ASSIGNED TASK: The required output is the lines below from the line containing "Definition elements (path" to the line containing "- exists (split_slash", inclusive, retyped exactly. No other lines belong in it.

DATASET EXCERPTS:
(* ===== verification/FsPath.v ===== *)
(** * FsPath: path names of kernel/fs.c

    [skipelem] against the split of a path at its slashes, and the number of
    steps of [namex]. *)

From stdpp Require Import prelude functions gmap strings.
From S2P Require Import Prelude Types Spinlock Sched Cstr Fs FsDir.
Open Scope Z_scope.

(** ** The elements of a path *)

Fixpoint split_slash (path : list Z) : list (list Z) :=
  match path with
  | [] => [[]]
  | c :: rest =>
      if c =? slash then [] :: split_slash rest
      else match split_slash rest with
           | e :: es => (c :: e) :: es
           | [] => [[c]]
           end
  end.

Definition elements (path : list Z) : list (list Z) := filter (λ e, e ≠ []) (split_slash path).

Lemma split_slash_cons path : ∃ e es, split_slash path = e :: es.
Proof. destruct path as [|c path]; cbn; [by do 2 eexists|]. case_match; [by do 2 eexists|]. case_match; by do 2 eexists. Qed.

Lemma elements_slash path : elements (slash :: path) = elements path.
Proof. unfold elements. cbn [split_slash]. rewrite Z.eqb_refl. rewrite filter_cons, decide_False; [done|by intros []]. Qed.

Lemma elements_skip path : elements (skip_slashes path) = elements path.
Proof.
  induction path as [|c path IH]; [done|]. cbn [skip_slashes]. destruct (Z.eqb_spec c slash) as [->|]; [|done].
  by rewrite elements_slash.
Qed.

Lemma skip_slashes_head path : match skip_slashes path with [] => True | c :: _ => c ≠ slash end.
Proof. induction path as [|c path IH]; [done|]. cbn [skip_slashes]. by destruct (Z.eqb_spec c slash). Qed.

(** The first element of a path that starts with one. *)
Lemma skip_name_split path :
  ∃ es, split_slash path = (skip_name path).1 :: es ∧ split_slash (skip_name path).2 = [] :: es ∨
    split_slash path = [(skip_name path).1] ∧ (skip_name path).2 = [].
Proof.
  induction path as [|c path IH]; [exists []; right; done|]. cbn [skip_name split_slash].
  destruct (Z.eqb_spec c slash) as [->|Hne].
  - exists (split_slash path). left. cbn [fst snd]. split; [done|]. cbn [split_slash]. by rewrite Z.eqb_refl.
  - destruct (skip_name path) as [e r] eqn:Hs. cbn [fst snd] in *. destruct IH as (es & [[-> Hr]|[-> Hr]]).
    + exists es. by left.
    + exists []. by right.
Qed.

Lemma skip_name_elements path : (skip_name path).1 ≠ [] →
  elements path = (skip_name path).1 :: elements (skip_name path).2.
Proof.
  intros Hne. unfold elements. destruct (skip_name_split path) as (es & [[H1 H2]|[H1 H2]]); rewrite H1, filter_cons, decide_True by done.
  - by rewrite H2, filter_cons, decide_False by (by intros []).
  - by rewrite H2.
Qed.

Lemma skip_name_nonempty c path : c ≠ slash → (skip_name (c :: path)).1 ≠ [].
Proof. intros Hc. cbn [skip_name]. rewrite (proj2 (Z.eqb_neq _ _)) by done. by destruct (skip_name path). Qed.

Lemma skip_name_length path : (length (skip_name path).2 + length (skip_name path).1 = length path)%nat.
Proof.
  induction path as [|c path IH]; [done|]. cbn [skip_name]. case_match; [cbn; lia|].
  destruct (skip_name path) as [e r]. cbn in *. lia.
Qed.

Lemma skip_name_sub path x : x ∈ (skip_name path).1 → x ∈ path.
Proof.
  induction path as [|c path IH]; [done|]. cbn [skip_name]. case_match; [by intros ?%not_elem_of_nil|].
  destruct (skip_name path) as [e r]. cbn in *. set_solver.
Qed.

Lemma skip_name_rest path x : x ∈ (skip_name path).2 → x ∈ path.
Proof.
  induction path as [|c path IH]; [done|]. cbn [skip_name]. case_match; [done|].
  destruct (skip_name path) as [e r]. cbn in *. set_solver.
Qed.

Lemma skip_slashes_length path : (length (skip_slashes path) ≤ length path)%nat.
Proof. induction path as [|c path IH]; [done|]. cbn [skip_slashes]. case_match; cbn [length]; lia. Qed.

Lemma skip_slashes_sub path x : x ∈ skip_slashes path → x ∈ path.
Proof. induction path as [|c path IH]; [done|]. cbn [skip_slashes]. case_match; [|done]. set_solver. Qed.

(** ** The name that [skipelem] copies out *)

Lemma cstr_from_cells l : ∀ i n, 0 ≤ i → Forall (λ x, x ≠ 0) l →
  cstr_from (cells l) i n = take n (drop (Z.to_nat i) l).
Proof.
  intros i n Hi Hl. revert i Hi. induction n as [|n IH]; intros i Hi; [by rewrite take_0|].
  cbn [cstr_from]. unfold cells at 1 2. rewrite nth_lookup.
  destruct (l !! Z.to_nat i) as [x|] eqn:Hx; cbn [default].
  - pose proof (Forall_lookup_1 _ _ _ _ Hl Hx) as Hx0. cbn in Hx0. rewrite (proj2 (Z.eqb_neq _ _)) by done.
    rewrite (drop_S _ _ _ Hx). cbn [take]. f_equal. rewrite IH by lia. do 2 f_equal. lia.
  - rewrite drop_ge by (by apply lookup_ge_None). by rewrite take_nil.
Qed.

Lemma cstr_from_stop l s r : ∀ i n, 0 ≤ i → drop (Z.to_nat i) l = s ++ 0 :: r → Forall (λ x, x ≠ 0) s →
  (length s < n)%nat → cstr_from (cells l) i n = s.
Proof.
  induction s as [|x s IH]; intros i [|n] Hi Hd Hs Hn; cbn [length] in *; try lia; cbn [cstr_from];
    assert (Hx : l !! Z.to_nat i = head (drop (Z.to_nat i) l)) by (by rewrite head_lookup, lookup_drop, Nat.add_0_r);
    rewrite Hd in Hx; cbn in Hx; unfold cells at 1 2; rewrite nth_lookup, Hx; cbn [default].
  - done.
  - apply Forall_cons in Hs as [Hx0 Hs]. rewrite (proj2 (Z.eqb_neq _ _)) by done. f_equal.
    apply IH; [lia| |done|lia]. replace (Z.to_nat (i + 1)) with (Z.to_nat i + 1)%nat by lia.
    rewrite <-drop_drop, Hd. done.
Qed.

(** The array [name] after the copy of element [s]. *)
Lemma skipelem_name s name : length name = 14%nat → Forall (λ x, x ≠ 0) s →
  cstr (cells (if DIRSIZ <=? Z.of_nat (length s) then bsplice 0 (take (Z.to_nat DIRSIZ) s) name
               else <[length s := 0]> (bsplice 0 s name))) DIRSIZ = take 14 s.
Proof.
  intros Hl Hs. unfold DIRSIZ, cstr. change (Z.to_nat 14) with 14%nat. destruct (Z.leb_spec 14 (Z.of_nat (length s))).
  - assert (Hlt : length (take 14 s) = 14%nat) by (rewrite length_take; lia).
    unfold bsplice. rewrite take_0, Hlt, drop_ge, app_nil_r by lia. cbn [app].
    rewrite cstr_from_cells; [|lia|by apply Forall_take]. rewrite drop_0. by rewrite take_ge by lia.
  - assert (Hb : bsplice 0 s name = s ++ drop (length s) name) by (unfold bsplice; by rewrite take_0).
    rewrite Hb. destruct (drop (length s) name) as [|y r] eqn:Hd.
    { apply (f_equal length) in Hd. rewrite length_drop in Hd. cbn in Hd. lia. }
    rewrite insert_app_r_alt by lia. rewrite Nat.sub_diag. cbn [insert list_insert].
    rewrite (cstr_from_stop _ s r) by (done || lia). by rewrite take_ge by lia.
Qed.

Lemma skipelem_elements path name (Hl : length name = 14%nat) (Hp : Forall (λ x, x ≠ 0) path) :
  match elements path with
  | [] => skipelem path name = None
  | e :: es => ∃ rest name', skipelem path name = Some (rest, name') ∧
      elements rest = es ∧ head rest ≠ Some slash ∧ cstr (cells name') DIRSIZ = take 14 e ∧
      length name' = 14%nat ∧ (length rest < length path)%nat ∧ Forall (λ x, x ≠ 0) rest
  end.
Proof.
  unfold skipelem. pose proof (elements_skip path) as He. pose proof (skip_slashes_head path) as Hh.
  pose proof (skip_slashes_length path) as Hlen.
  assert (Hsub : Forall (λ x, x ≠ 0) (skip_slashes path)).
  { apply Forall_forall. intros x Hx%skip_slashes_sub. by apply (Forall_forall (λ x, x ≠ 0) path). }
  destruct (skip_slashes path) as [|c r] eqn:Hs; [by rewrite <-He|].
  pose proof (skip_name_nonempty c r Hh) as Hne. rewrite <-He, (skip_name_elements (c :: r) Hne).
  pose proof (skip_name_length (c :: r)) as Hnl.
  assert (Hes : Forall (λ x, x ≠ 0) (skip_name (c :: r)).1).
  { apply Forall_forall. intros x Hx%skip_name_sub. by apply (Forall_forall (λ x, x ≠ 0) (c :: r)). }
  assert (Hrs : ∀ x, x ∈ (skip_name (c :: r)).2 → x ≠ 0).
  { intros x Hx%skip_name_rest. by apply (Forall_forall (λ x, x ≠ 0) (c :: r)). }
  destruct (skip_name (c :: r)) as [e rest]. cbn [fst snd] in *. do 2 eexists. split; [done|].
  split; [apply elements_skip|]. split.
  { pose proof (skip_slashes_head rest). destruct (skip_slashes rest); cbn; congruence. }
  split; [by apply skipelem_name|]. split.
  - unfold DIRSIZ. case_match eqn:Hc.
    + rewrite length_bsplice; [done|]. rewrite length_take. lia.
    + rewrite length_insert, length_bsplice; lia.
  - split.
    + pose proof (skip_slashes_length rest). destruct e; [done|]. cbn in *. lia.
    + apply Forall_forall. intros x Hx%skip_slashes_sub. auto.
Qed.

(** [skipelem] takes the first element off a path: it returns NULL if the
    path has none, and otherwise a path with the remaining elements and no
    leading slash, with the element's first [DIRSIZ] bytes in [name]. *)
Theorem skipelem_spec path name (Hl : length name = 14%nat) (Hp : Forall (λ x, x ≠ 0) path) :
  match elements path with
  | [] => skipelem path name = None
  | e :: es => ∃ rest name', skipelem path name = Some (rest, name') ∧
      elements rest = es ∧ head rest ≠ Some slash ∧ cstr (cells name') DIRSIZ = take 14 e ∧
      length name' = 14%nat ∧ (length rest < length path)%nat
  end.
Proof.
  pose proof (skipelem_elements path name Hl Hp) as H. destruct (elements path); [done|].
  destruct H as (rest & name' & ?). exists rest, name'. tauto.
Qed.

(** The example in the source: "///a//bb". *)
Lemma skipelem_spec_witness :
  ∃ rest name', skipelem [47; 47; 47; 97; 47; 47; 98; 98] (replicate 14 0) = Some (rest, name') ∧
    elements rest = [[98; 98]].
Proof.
  destruct (skipelem_spec [47; 47; 47; 97; 47; 47; 98; 98] (replicate 14 0)) as (rest & name' & H1 & H2 & _).
  - reflexivity.
  - repeat constructor; lia.
  - exists rest, name'. split; [exact H1|exact H2].
Defined.

(** ** [namex] takes one step for each element *)

Lemma bind_ext {S A B} (m : M S A) (f g : A → M S B) s : (∀ a s', f a s' = g a s') → (m ≫= f) s = (m ≫= g) s.
Proof. intros H. unfold mbind, M_bind. destruct (m s); auto. Qed.

Lemma namex_loop_fuel `{Devsw} np f : ∀ f' ip path name k,
  length name = 14%nat → Forall (λ x, x ≠ 0) path →
  (length (elements path) ≤ f)%nat → (length (elements path) ≤ f')%nat →
  namex_loop ip path np name f k = namex_loop ip path np name f' k.
Proof.
  induction f as [|f IH]; intros f' ip path name k Hl Hp Hf Hf'; pose proof (skipelem_elements path name Hl Hp) as Hs.
  - destruct (elements path) as [|e es] eqn:He; [|cbn in Hf; lia].
    destruct f'; cbn [namex_loop]; by rewrite Hs.
  - destruct f' as [|f']; cbn [namex_loop]; (destruct (elements path) as [|e es] eqn:He; [by rewrite Hs|]);
      [cbn in Hf'; lia|]. destruct Hs as (rest & name' & -> & Hes & _ & _ & Hl' & _ & Hp').
    apply bind_ext; intros [] k1. apply bind_ext; intros x k2. case_match; [done|]. case_match; [done|].
    apply bind_ext; intros [[next ?]|] k3; [|done]. apply bind_ext; intros [] k4.
    apply IH; [done|done|rewrite Hes; cbn in Hf; lia|rewrite Hes; cbn in Hf'; lia].
Qed.

Lemma elements_length path : (length (elements path) ≤ length path)%nat.
Proof.
  assert (H : ∀ n path, (length path ≤ n)%nat → (length (elements path) ≤ length path)%nat); [|by apply (H (length path))].
  clear path. induction n as [|n IH]; intros path Hn.
  { destruct path; [done|cbn in Hn; lia]. }
  destruct path as [|c path]; [done|]. cbn [length] in *. destruct (decide (c = slash)) as [->|Hc].
  - rewrite elements_slash. pose proof (IH path ltac:(lia)). lia.
  - pose proof (skip_name_nonempty c path Hc) as Hne. rewrite (skip_name_elements (c :: path) Hne).
    pose proof (skip_name_length (c :: path)) as Hl. destruct (skip_name (c :: path)) as [[|y e] r]; [done|]. cbn [length fst snd] in *.
    pose proof (IH r ltac:(lia)). lia.
Qed.

(** The loop of [namex] ends: the number of steps that [namex] allows it,
    the length of the path, is enough, and any larger number gives the same
    run, in every state. *)
Theorem namex_terminates `{Devsw} ip path np name fuel k :
  length name = 14%nat → Forall (λ x, x ≠ 0) path → (length path ≤ fuel)%nat →
  namex_loop ip path np name fuel k = namex_loop ip path np name (length path) k.
Proof.
  intros Hl Hp Hf. pose proof (elements_length path). apply namex_loop_fuel; [done|done|lia|lia].
Qed.

#[local] Instance path_no_devices : Devsw := {| dev_read := λ _, None; dev_write := λ _, None |}.

Lemma namex_terminates_witness :
  namex_loop 0 [97; 47; 98] true (replicate 14 0) 1000 (kernel0 ∅) =
  namex_loop 0 [97; 47; 98] true (replicate 14 0) 3 (kernel0 ∅).
Proof.
  apply (namex_terminates 0 [97; 47; 98] true (replicate 14 0) 1000 (kernel0 ∅)).
  - reflexivity.
  - repeat constructor; lia.
  - cbn. lia.
Defined.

ANSWER BOX:
Definition elements (path : list Z) : list (list Z) := filter (λ e, e ≠ []) (split_slash path).

Lemma split_slash_cons path : ∃ e es, split_slash path = e :: es.
Proof. destruct path as [|c path]; cbn; [by do 2 eexists|]. case_match; [by do 2 eexists|]. case_match; by do 2 eexists. Qed.

Lemma elements_slash path : elements (slash :: path) = elements path.
Proof. unfold elements. cbn [split_slash]. rewrite Z.eqb_refl. rewrite filter_cons, decide_False; [done|by intros []]. Qed.

Lemma elements_skip path : elements (skip_slashes path) = elements path.
Proof.
  induction path as [|c path IH]; [done|]. cbn [skip_slashes]. destruct (Z.eqb_spec c slash) as [->|]; [|done].
  by rewrite elements_slash.
Qed.

Lemma skip_slashes_head path : match skip_slashes path with [] => True | c :: _ => c ≠ slash end.
Proof. induction path as [|c path IH]; [done|]. cbn [skip_slashes]. by destruct (Z.eqb_spec c slash). Qed.

(** The first element of a path that starts with one. *)
Lemma skip_name_split path :
  ∃ es, split_slash path = (skip_name path).1 :: es ∧ split_slash (skip_name path).2 = [] :: es ∨
    split_slash path = [(skip_name path).1] ∧ (skip_name path).2 = [].
Proof.
  induction path as [|c path IH]; [exists []; right; done|]. cbn [skip_name split_slash].
  destruct (Z.eqb_spec c slash) as [->|Hne].
  - exists (split_slash path). left. cbn [fst snd]. split; [done|]. cbn [split_slash]. by rewrite Z.eqb_refl.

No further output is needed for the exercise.